“Yeni Normal”lerimize merhaba deyin

Koronavirüs… Belki de son bir iki aydır en çok duyduğumuz, telaffuz ettiğimiz ve aklımızın içinde doluşan kelime bu. Aslen bir kelimeden çok daha fazlası: Koca bir korku ve beraberinde getireceği yepyeni alışkanlıklar!

Koronavirüs gerçeğiyle, dünya çok kısa bir vakit içerisinde bambaşka bir yere dönüştü ve dönüşümünü de sürdürüyor. Bu süreçte sokağa çıkma yasakları ilan edildi, kalabalıktan nefes alınamayan yerler tenhalaştı, alışveriş alışkanlıklarımız değişti ve nicesi oldu. Eskisinden daha fazla değer görenlerin sayısı arttı; değerini kaybedenler de bir o kadar çoğaldı. Binlerce insan ücretsiz izne çıkarıldı ya da direkt olarak işsiz kaldı ve hepsinden önemlisi herkesin ortak bir korkusu oldu. Bu korkunun ismi de “Şimdi ne yapacağız biz?” sorusuyla vücut buldu.

Muhakkak bugünleri atlatacağız fakat asla izlerini silemeyeceğiz. Ekonomik bir krizin, işsizliğin ve birçok olumsuzluğun hayatlarımızın merkezinde olacağını kimse yadırgamaz diye düşünüyorum. Peki bugünler geride kaldığında ne olacak? Evet, cevap basit. Yeni Normal’lerimiz olacak. Ve buna uyum sağlayabildiğimiz kadar güçlü kalacağız.

Hepimiz bilim insanlarından gelecek müjdeli haberi beklerken, bir yandan da yapmamız gereken en önemli şeyi, yani kendimizi neredeyse hiçbir şeyin eskisi gibi olmayacağı gerçeğine alıştırmalı ve Yeni Normal’lerimize adapte olmalıyız… Çünkü ancak bu şekilde salgın sonrası dönemde fark yaratabilip tutunabileceğiz. Çalışma şekillerinin, eğitim şartlarının, alışveriş biçimlerimizin ve sosyal yaşantılarımızın değişeceğini ve eskisi gibi hareket edersek geride kalacağımızı kendimize sürekli hatırlatmalıyız.

Bu noktada değişimlerin farkına varmak çok önemli ve bununla beraber değişimlerin eskisinden daha hızlı seyrettiğini fark etmek daha da elzem.

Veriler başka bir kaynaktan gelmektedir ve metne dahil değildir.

(** [calculate_momentum_indicators].  [None] is Python's [None], both
    for the argument and for the result.  Of every rolling series the
    source reads the last entry only ([.iloc[-1]]), so [gain], [loss],
    [rs] and [rsi] below are the last entries of the series of these
    names; [rsi.empty] holds exactly when [data] has no row. *)
Definition calculate_momentum_indicators
    (data : option TimeSeries) (tk : string) : option Indicators :=
  match data with
  | None => None
  | Some data =>
    if (length data <? 20)%nat then None
    else
      let close := map Close data in
      let volume := map Volume data in
      (* Price change over different periods *)
      let price_1w :=
        if (5 <=? length data)%nat then iloc close (-5) else iloc close 0 in
      let price_1m :=
        if (20 <=? length data)%nat then iloc close (-20) else iloc close 0 in
      let price_3m :=
        if (60 <=? length data)%nat then iloc close (-60) else iloc close 0 in
      let current_price := iloc close (-1) in
      (* Calculate returns *)
      let returns_1w := pct_return current_price price_1w in
      let returns_1m := pct_return current_price price_1m in
      let returns_3m := pct_return current_price price_3m in
      (* RSI calculation *)
      let delta := diff close in
      let gain :=
        rolling_mean_last 14 (where_or_zero (fun d => fgtb d (Fin 0)) delta) in
      let loss :=
        rolling_mean_last 14
          (map fneg (where_or_zero (fun d => fltb d (Fin 0)) delta)) in
      let rs := fdiv gain loss in
      let rsi := fsub (Fin 100) (fdiv (Fin 100) (fadd (Fin 1) rs)) in
      let current_rsi :=
        match data with [] => Fin 50 | _ :: _ => rsi end in
      (* Moving averages *)
      let sma_20 := rolling_mean_last 20 close in
      let sma_50 :=
        if (50 <=? length data)%nat then rolling_mean_last 50 close
        else sma_20 in
      (* Volume trend *)
      let avg_volume_20 := rolling_mean_last 20 volume in
      let recent_volume := series_mean (lastn 5 volume) in
      let volume_ratio :=
        if fgtb avg_volume_20 (Fin 0) then fdiv recent_volume avg_volume_20
        else Fin 1 in
      (* Volatility (20-day rolling standard deviation) *)
      let volatility :=
        fmul (rolling_std_last 20 (pct_change close)) (Fin 100) in
      Some {|
        ticker := tk;
        current_price := current_price;
        returns_1w := returns_1w;
        returns_1m := returns_1m;
        returns_3m := returns_3m;
        rsi := current_rsi;
        sma_20 := sma_20;
        sma_50 := sma_50;
        volume_ratio := volume_ratio;
        volatility := volatility;
        price_vs_sma20 :=
          fmul (fdiv (fsub current_price sma_20) sma_20) (Fin 100);
        price_vs_sma50 :=
          if fgtb sma_50 (Fin 0)
          then fmul (fdiv (fsub current_price sma_50) sma_50) (Fin 100)
          else Fin 0
      |}
  end.

End IndicatorEngine.

(** ** Scoring engine *)

(** Short-term momentum: [returns_1w * 2], capped at 20 points. *)
Definition short_term_points (ind : Indicators) : num :=
  if fgtb (returns_1w ind) (Fin 0)
  then py_min (fmul (returns_1w ind) (Fin 2)) (Fin 20)
  else py_max (fmul (returns_1w ind) (Fin 2)) (Fin (-20)).

(** Medium-term momentum: [returns_1m * 1.5], capped at 15 points. *)
Definition medium_term_points (ind : Indicators) : num :=
  if fgtb (returns_1m ind) (Fin 0)
  then py_min (fmul (returns_1m ind) (Fin (3 # 2))) (Fin 15)
  else py_max (fmul (returns_1m ind) (Fin (3 # 2))) (Fin (-15)).

(** Long-term momentum: [returns_3m], capped at 10 points. *)
Definition long_term_points (ind : Indicators) : num :=
  if fgtb (returns_3m ind) (Fin 0)
  then py_min (returns_3m ind) (Fin 10)
  else py_max (returns_3m ind) (Fin (-10)).

(** [calculate_momentum_score]: the running [score] is threaded through
    the seven rules in the order of the source.  [None] stands for a
    falsy argument ([if not indicators: return 0]). *)
Definition calculate_momentum_score (indicators : option Indicators) : num :=
  match indicators with
  | None => Fin 0
  | Some ind =>
    let score := Fin 0 in
    (* Short-term momentum (40% weight) *)
    let score := fadd score (short_term_points ind) in
    (* Medium-term momentum (30% weight) *)
    let score := fadd score (medium_term_points ind) in
    (* Long-term momentum (20% weight) *)
    let score := fadd score (long_term_points ind) in
    (* RSI momentum (10% weight) *)
    let score :=
      if fleb (Fin 30) (rsi ind) && fleb (rsi ind) (Fin 70)
      then fadd score (Fin 5)
      else if fgtb (rsi ind) (Fin 80) then fsub score (Fin 10)
      else if fltb (rsi ind) (Fin 20) then fadd score (Fin 10)
      else score in
    (* Volume confirmation *)
    let score :=
      if fgtb (volume_ratio ind) (Fin (12 # 10)) then fadd score (Fin 5)
      else if fltb (volume_ratio ind) (Fin (8 # 10)) then fsub score (Fin 5)
      else score in
    (* Price vs moving averages *)
    let score :=
      if fgtb (price_vs_sma20 ind) (Fin 0) then fadd score (Fin 3)
      else score in
    let score :=
      if fgtb (price_vs_sma50 ind) (Fin 0) then fadd score (Fin 2)
      else score in
    score
  end.

(** ** Ticker universe *)

(** The literal list of [_get_sp500_tickers], row by row as in the
    source. *)
Definition major_stocks : list string :=
  [
    "AAPL"; "MSFT"; "GOOGL"; "AMZN"; "NVDA"; "TSLA"; "META"; "BRK-B";
    "UNH"; "JNJ"; "V"; "PG"; "JPM"; "XOM"; "HD"; "CVX"; "MA"; "PFE";
    "ABBV"; "BAC"; "KO"; "AVGO"; "PEP"; "TMO"; "COST"; "WMT"; "DHR";
    "MRK"; "ACN"; "VZ"; "ADBE"; "TXN"; "NFLX"; "CMCSA"; "NKE"; "CRM";
    "QCOM"; "AMD"; "INTC"; "T"; "CSCO"; "ABT"; "ORCL"; "IBM"; "GE";
    "AMGN"; "PM"; "UNP"; "LOW"; "SPGI"; "INTU"; "CAT"; "AXP"; "BKNG";
    "SYK"; "GILD"; "ADP"; "ISRG"; "TJX"; "CVS"; "MDT"; "PYPL"; "NOW";
    "RTX"; "HON"; "AMT"; "LMT"; "ELV"; "TGT"; "ZTS"; "SBUX"; "CI";
    "BLK"; "SO"; "DUK"; "PLD"; "ITW"; "EOG"; "AON"; "ICE"; "SPG";
    "NOC"; "AEP"; "PWR"; "FIS"; "PSA"; "ALL"; "MMC"; "APD"; "A";
    "CL"; "EMR"; "SHW"; "ECL"; "ROP"; "AFL"; "CTAS"; "NSC"; "ETN";
    "EXC"; "CME"; "MCO"; "TEL"; "PAYX"; "ROST"; "CHTR"; "CTSH"; "PRU";
    "AEE"; "KMB"; "YUM"; "EQR"; "EXR"; "VRSK"; "MRNA"; "FTNT"; "CDNS";
    "MCHP"; "IDXX"; "FAST"; "WEC"; "ETR"; "EIX"; "XEL"; "AWK"; "SRE";
    "PEG"; "WBA"; "ES"; "D"; "ED"; "NEE"; "PCAR"; "CNP"; "EXPD";
    "FANG"; "K"; "GIS"; "KIM"; "J"; "LHX"; "MKC"; "NTRS"; "PNC";
    "RF"; "SYY"; "TROW"; "TRV"; "USB"; "VFC"; "WLTW"; "ZBH"; "AOS";
    "BIIB"; "CINF"; "CTXS"; "DOV"; "FITB"; "GLW"; "HIG"; "HUM"; "IPG";
    "JNPR"; "KEY"; "LUV"; "MKTX"; "NDAQ"; "NUE"; "O"; "PGR"; "PKI";
    "PPG"; "RMD"; "SNA"; "STT"; "SWK"; "TEL"; "TSS"; "UDR"; "VLO";
    "WY"; "XRAY"; "ZBRA"; "AAL"; "ALK"; "ALLE"; "ANSS"; "ARE"; "BEN";
    "BF-B"; "BLL"; "BR"; "CBOE"; "CHD"; "CHRW"; "CINF"; "CLX"; "CMG";
    "CNC"; "COO"; "CPRT"; "CRL"; "CSX"; "CTAS"; "CTXS"; "D"; "DG";
    "DISH"; "DLTR"; "DRE"; "DTE"; "EA"; "EBAY"; "EFX"; "EIX"; "EL";
    "EMN"; "ENPH"; "EQIX"; "EQR"; "ES"; "ETR"; "EW"; "EXC"; "EXPD";
    "EXR"; "F"; "FANG"; "FAST"; "FBHS"; "FDX"; "FE"; "FFIV"; "FIS";
    "FISV"; "FLT"; "FMC"; "FOX"; "FOXA"; "FRC"; "FTV"; "GD"; "GPN";
    "GPS"; "GRMN"; "GWW"; "HAS"; "HBAN"; "HCA"; "HES"; "HIG"; "HOLX";
    "HPE"; "HPQ"; "HRL"; "HSIC"; "HST"; "HSY"; "HUM"; "HWM"; "IEX";
    "IFF"; "INCY"; "INFO"; "INTC"; "INTU"; "IP"; "IPG"; "IQV"; "IRM";
    "ISRG"; "IT"; "ITW"; "IVZ"; "JBHT"; "JCI"; "JKHY"; "JNJ"; "JPM";
    "JWN"; "K"; "KDP"; "KHC"; "KIM"; "KLAC"; "KMB"; "KMI"; "KMX";
    "KO"; "KR"; "KSU"; "L"; "LB"; "LDOS"; "LEG"; "LEN"; "LH"; "LHX";
    "LIN"; "LKQ"; "LLY"; "LMT"; "LNC"; "LNT"; "LOW"; "LRCX"; "LUV";
    "LW"; "LYB"; "M"; "MA"; "MAA"; "MAR"; "MAS"; "MCD"; "MCHP"; "MCK";
    "MCO"; "MDLZ"; "MDT"; "MET"; "MGM"; "MHK"; "MKC"; "MKTX"; "MLM";
    "MMC"; "MMM"; "MNST"; "MO"; "MOS"; "MPC"; "MRK"; "MRNA"; "MRO";
    "MS"; "MSCI"; "MSI"; "MTB"; "MTD"; "MU"; "NCLH"; "NDAQ"; "NEE";
    "NEM"; "NFLX"; "NI"; "NKE"; "NLOK"; "NOC"; "NOV"; "NRG"; "NSC";
    "NTAP"; "NTRS"; "NUE"; "NVDA"; "NVR"; "NWL"; "NWS"; "NWSA"; "O";
    "ODFL"; "OKE"; "OMC"; "ORCL"; "ORLY"; "OXY"; "PAYX"; "PCAR";
    "PEG"; "PEP"; "PFE"; "PG"; "PGR"; "PH"; "PHM"; "PKG"; "PKI";
    "PLD"; "PM"; "PNC"; "PNR"; "PNW"; "PPG"; "PPL"; "PRU"; "PSA";
    "PSX"; "PWR"; "PXD"; "QCOM"; "QRVO"; "RCL"; "RE"; "REG"; "REGN";
    "RF"; "RHI"; "RJF"; "RL"; "RMD"; "ROK"; "ROL"; "ROP"; "ROST";
    "RSG"; "RTX"; "SBAC"; "SBUX"; "SCHW"; "SEE"; "SHW"; "SIVB"; "SJM";
    "SLB"; "SNA"; "SNPS"; "SO"; "SPG"; "SPGI"; "SRE"; "STE"; "STT";
    "STX"; "STZ"; "SWK"; "SWKS"; "SYY"; "T"; "TAP"; "TDG"; "TDY";
    "TEL"; "TER"; "TFC"; "TFX"; "TGT"; "TMO"; "TMUS"; "TPG"; "TROW";
    "TRMB"; "TSN"; "TT"; "TTWO"; "TWTR"; "TXN"; "TXT"; "TYL"; "UA";
    "UAA"; "UAL"; "UDR"; "UHS"; "ULTA"; "UNH"; "UNM"; "UNP"; "UPS";
    "URI"; "USB"; "V"; "VFC"; "VLO"; "VMC"; "VRSK"; "VRTX"; "VTR";
    "VTRS"; "VZ"; "WAB"; "WAT"; "WBA"; "WEC"; "WELL"; "WFC"; "WHR";
    "WM"; "WMB"; "WMT"; "WRB"; "WY"; "WYNN"; "XEL"; "XLNX"; "XOM";
    "XRAY"; "XYL"; "YUM"; "ZBH"; "ZBRA"; "ZION"; "ZTS"
  ]%string.

(** [_get_sp500_tickers]: [major_stocks[:100]]. *)
Definition _get_sp500_tickers : list string := firstn 100 major_stocks.

(** No string occurs twice. *)
Fixpoint nodupb (l : list string) : bool :=
  match l with
  | [] => true
  | x :: t => negb (existsb (String.eqb x) t) && nodupb t
  end.

(** ** Orchestrator *)

Section Orchestrator.

Variable fsqrt : num -> num.

(** The data-fetch collaborator: [None] when the provider fails or
    returns an empty frame. *)
Variable fetch_stock_data : string -> option TimeSeries.

(** One iteration of the loop of [analyze_stocks] on [results]. *)
Definition analyze_step (results : list Scored) (tk : string)
    : list Scored :=
  match fetch_stock_data tk with
  | None => results
  | Some data =>
    match calculate_momentum_indicators fsqrt (Some data) tk with
    | None => results
    | Some indicators =>
        results ++
        [ {| indicators_of := indicators;
             momentum_score := calculate_momentum_score (Some indicators) |} ]
    end
  end.

Definition analyze_stocks (sp500_tickers : list string) : list Scored :=
  fold_left analyze_step sp500_tickers [].

End Orchestrator.

(** ** Ranking and filter engine *)

(** Python's [l[:stop]]: a negative bound counts from the end, and the
    bound is clipped to the list. *)
Definition slice_to {A} (l : list A) (stop : Z) : list A :=
  let j := (if stop <? 0 then Z.of_nat (length l) + stop else stop)%Z in
  firstn (Z.to_nat j) l.

(** Python's [l[start:]], with the same treatment of the bound. *)
Definition slice_from {A} (l : list A) (start : Z) : list A :=
  let j := (if start <? 0 then Z.of_nat (length l) + start else start)%Z in
  skipn (Z.to_nat j) l.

Çünkü ne kadar hızlı refleks gösterirsek o kadar başarılı olacağımız ve öne çıkacağımız bir gerçek.

Geleneksel ve büyük sermayeli şirketleri, çok önemli açıkları görebilen iki üç gencin nasıl alabora edebildiğini görüyoruz. Çünkü hayatın tamamı artık çok daha hızlı akıyor ve ihtiyaçlarımızla isteklerimiz bununla beraber değişiyor. Salgın dönemi ve sonrasında bu hız katlanarak devam edecek ve oyunun kuralları yeniden yazılacaktır. Tüm bunlar, bizlere şunu söylüyor: Adapte olmanız gereken Yeni Normal’ler var!

Yeni Normal’lere adapte olmaya çalışırken yenilikçi fikirleri hayata geçirmekten korkmadan, teknolojiyi göz ardı etmeden, hayatın nabzını her zaman kontrol ederek ve esnekliği eksik etmeden aksiyonlar almalıyız.

Artık her şeyin hiç alışık olmadığımız bir hızda değişeceği yeni bir sürece giriyoruz. Tüm dünyayı esir almış bir salgınımız ve salgın sonrası olası bir ekonomik krizimiz var. Mesleklerin ömürleri ihtiyaçlarımızın ve zevklerimizin değiştiği ölçüde kısalmaya devam ederken yeniliklere açık olmak en büyük kurtarıcımız olacaktır.

Evet, hepimizi ortak ama bir o kadar da bireysel bir sınav bekliyor. Çünkü nur topu gibi bir Yeni Normal’imiz var. Eskiye takılıp kalma şansımızsa maalesef yok. Haydi daha fazla vakit kaybetmeden, Yeni Normal’lerimize merhaba deyin.